First, some history: TW (above, right), is a longtime friend of The ‘Bin. We met in college, and over the years, he’s been the quintessential Impact Player, an agent for Action and Adventure (which I believe are also the names of his fists) and a rock-steady, supportive friend. Born with a warrior’s spirit, TW invented his own sports league where armored combatants shoot fireworks at each other.
[For legal reasons, I’m compelled to tell you that getting together in homemade armor and shooting fireworks at each other this is probably quite dangerous.]
It was through TW that I had the privilege of meeting The Bandit (on the left in the team picture above), who is like a quieter and wrier version of TW. And many good times have been had over the years.

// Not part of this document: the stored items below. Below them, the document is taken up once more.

Lemma getColorSettings_idempotent_witness :
  ∃ valid,
    validColors (@getColorSettings sample_host
                   (Some [("sunny", "red"); ("foggy", "blue");
                          ("rainy", "reddish")])) = Some valid ∧
    @getColorSettings sample_host (Some (map_to_list valid))
    = {| validColors := Some valid; warnings := [] |}.
Proof.
  apply (@getColorSettings_idempotent sample_host
           [("sunny", "red"); ("foggy", "blue"); ("rainy", "reddish")]).
  apply (bool_decide_unpack _). by vm_compute.
Defined.

(** X13: the valid colors do not depend on the order of the entries of the
    configuration, and the warnings are the same up to their order. *)
Theorem getColorSettings_order `{Host} (entries1 entries2 : ColorConfig) :
  NoDup entries1.*1 → entries1 ≡ₚ entries2 →
  validColors (getColorSettings (Some entries1))
  = validColors (getColorSettings (Some entries2)) ∧
  warnings (getColorSettings (Some entries1))
  ≡ₚ warnings (getColorSettings (Some entries2)).
Proof.
  intros Hnd1 Hperm.
  assert (NoDup entries2.*1) as Hnd2 by (by rewrite <- Hperm).
  destruct (getColorSettings_valid entries1 Hnd1) as (valid1 & -> & Hv1).
  destruct (getColorSettings_valid entries2 Hnd2) as (valid2 & -> & Hv2).
  cbn [validColors warnings]. split.
  - f_equal. apply map_eq. intros k. apply option_eq. intros v.
    rewrite Hv1, Hv2. by rewrite Hperm.
  - by rewrite Hperm.
Qed.

Lemma getColorSettings_order_witness :
  validColors (@getColorSettings sample_host
                 (Some [("sunny", "red"); ("foggy", "blue");
                        ("rainy", "#fff")]))
  = validColors (@getColorSettings sample_host
                   (Some [("rainy", "#fff"); ("sunny", "red");
                          ("foggy", "blue")])) ∧
  warnings (@getColorSettings sample_host
              (Some [("sunny", "red"); ("foggy", "blue"); ("rainy", "#fff")]))
  ≡ₚ warnings (@getColorSettings sample_host
                 (Some [("rainy", "#fff"); ("sunny", "red");
                        ("foggy", "blue")])).
Proof.
  apply (@getColorSettings_order sample_host
           [("sunny", "red"); ("foggy", "blue"); ("rainy", "#fff")]
           [("rainy", "#fff"); ("sunny", "red"); ("foggy", "blue")]).
  - apply (bool_decide_unpack _). by vm_compute.
  - apply (bool_decide_unpack _). by vm_compute.
Defined.

(** ** The hour labels *)

Lemma index_first_occurrence pat s m :
  pat ≠ EmptyString → first_occurrence pat s m →
  String.index 0 pat s = Some m.
Proof.
  intros Hpat [Hm Hfirst].
  destruct (String.index 0 pat s) as [m'|] eqn:Hindex.
  - pose proof (String.index_correct1 _ _ _ _ Hindex) as Hm'.
    pose proof (String.index_correct2 _ _ _ _ Hindex) as Hfirst'.
    destruct (lt_eq_lt_dec m m') as [[Hlt| ->]|Hlt]; [|done|].
    + destruct (Hfirst' m); [lia|done|done].
    + by destruct (Hfirst m').
  - by destruct (String.index_correct3 0 m _ _ Hindex Hpat ltac:(lia)).
Qed.

Lemma includes_spec s pat :
  pat ≠ EmptyString →
  includes s pat = true ↔ ∃ p, String.substring p (String.length pat) s = pat.
Proof.
  intros Hpat. unfold includes. rewrite bool_decide_eq_true. split.
  - intros [m Hindex]. exists m. by apply String.index_correct1 in Hindex.
  - intros [p Hp]. destruct (String.index 0 pat s) eqn:Hindex; [done|].
    by destruct (String.index_correct3 0 p _ _ Hindex Hpat ltac:(lia)).
Qed.

Lemma substring_all s : String.substring 0 (String.length s) s = s.
Proof. induction s as [|c s IH]; [done|]. cbn. f_equal. apply IH. Qed.

Lemma append_String x a c : String x a +:+ c = String x (a +:+ c).
Proof. done. Qed.

Lemma substring_append_l a c :
  String.substring 0 (String.length a) (a +:+ c) = a.
Proof.
  induction a as [|x a IH]; [by destruct c|].
  rewrite append_String. cbn. f_equal. apply IH.
Qed.

Lemma substring_append_r a c n m :
  String.substring (String.length a + n) m (a +:+ c) = String.substring n m c.
Proof.
  induction a as [|x a IH]; [done|]. rewrite append_String. apply IH.
Qed.

Lemma length_append a c :
  String.length (a +:+ c) = (String.length a + String.length c)%nat.
Proof.
  induction a as [|x a IH]; [done|].
  rewrite append_String. cbn. f_equal. apply IH.
Qed.

(** X14: a label without [AM] and [PM], and a label without [:00], is
    left as the host formatted it. *)
Theorem formatHour_unchanged `{Host} time :
  (∀ p, String.substring p 2 (formatTime time) ≠ "AM" ∧
        String.substring p 2 (formatTime time) ≠ "PM") ∨
  (∀ p, String.substring p 3 (formatTime time) ≠ ":00") →
  formatHour time = formatTime time.
Proof.
  intros Hno. unfold formatHour. cbv zeta.
  destruct Hno as [Hno|Hno].
  - destruct (includes (formatTime time) "AM") eqn:HAM.
    { apply includes_spec in HAM as [p Hp]; [|done]. by destruct (Hno p). }
    destruct (includes (formatTime time) "PM") eqn:HPM; [|done].
    apply includes_spec in HPM as [p Hp]; [|done]. by destruct (Hno p).
  - assert (String.index 0 ":00" (formatTime time) = None) as Hindex.
    { destruct (String.index 0 ":00" (formatTime time)) as [m|] eqn:Hindex;
        [|done].
      apply String.index_correct1 in Hindex. by destruct (Hno m). }
    unfold replace. rewrite Hindex. by destruct (_ || _).
Qed.

Lemma formatHour_unchanged_witness :
  @formatHour sample_host (13 * 3600000 + 30 * 60000) = "1:30 PM".
Proof.
  apply (@formatHour_unchanged sample_host (13 * 3600000 + 30 * 60000)).
  right. intros p. change (formatTime _) with "1:30 PM".
  do 8 (destruct p as [|p]; [by vm_compute|]). by vm_compute.
Defined.

(** X15: from a label with [AM] or [PM] the first [:00] is taken out, and
    nothing else: a label [a ++ ":00" ++ b], in which no [:00] starts within
    [a], becomes [a ++ b], wherever that [:00] stands. *)
Theorem formatHour_drops_first `{Host} time a b :
  formatTime time = a +:+ ":00" +:+ b →
  (∀ q, (q < String.length a)%nat →
        String.substring q 3 (formatTime time) ≠ ":00") →
  (∃ p, String.substring p 2 (formatTime time) = "AM" ∨
        String.substring p 2 (formatTime time) = "PM") →
  formatHour time = a +:+ b.
Proof.
  intros Hab Hfirst [p Hp]. unfold formatHour. cbv zeta.
  assert (includes (formatTime time) "AM" || includes (formatTime time) "PM"
          = true) as ->.
  { apply orb_true_iff.
    destruct Hp as [Hp|Hp]; [left|right]; apply includes_spec; eauto. }
  unfold replace.
  rewrite (index_first_occurrence _ _ (String.length a)); [|done|].
  - rewrite Hab. rewrite substring_append_l.
    rewrite !length_append. change (String.length ":00") with 3%nat.
    replace (String.length a + (3 + String.length b)
             - (String.length a + 3))%nat with (String.length b) by lia.
    rewrite substring_append_r.
    change (String.substring 3 ?n (":00" +:+ b)) with (String.substring 0 n b).
    by rewrite substring_all.
  - split; [|done]. rewrite Hab.
    rewrite <- (Nat.add_0_r (String.length a)), substring_append_r.
    cbn. by destruct b.
Qed.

You might think that the description above and the fact that TW is co-proprietor of The Foxy Goat, Official Sponsor of Lair of the Unwanted would warrant Man* of the Month status. But no.
About a year ago, TW stunned us all by announcing that he was going to compete in the Tough Mudder.
Never mind that TW wasn’t what one would consider to be “in shape.” TW simply decided he wasn’t gettin’ any younger and that a competition would be just the thing to motivate him. Sure, he could’ve done a 5K, maybe a mini-triathlon. But in the mind of TW, that’s baby stuff — bring on the 10-mile obstacle course of greased monkey bars, underwater tunnels and flaming fields of kerosene-soaked straw.

One of the easier obstacles involves running with a giant log.
Quickly joining TW in this (arguably insane) endeavor was his trusty companion, The Bandit. Or maybe TW is The Bandit’s trusty companion. I’ll let them sort that out.
Did I mention that The Bandit only has one leg?

That’s right: The Bandit heard about TW’s pledge to compete in the Tough Mudder and thought, “Hmm, sounds insanely hard and rather dangerous. And I only have one leg. Better show those pussies how it’s done.”
Along with their buddy, Brett, TW and The Bandit formed Team Unstoppable Rolling Thunder of Doom. They trained their asses off. And last weekend, they competed in — and completed — the Tough Mudder.
I awfully proud of them.
For high achievement in badassery, Team Unstoppable Rolling Thunder of Doom, you are our Man* of the Month for May 2012.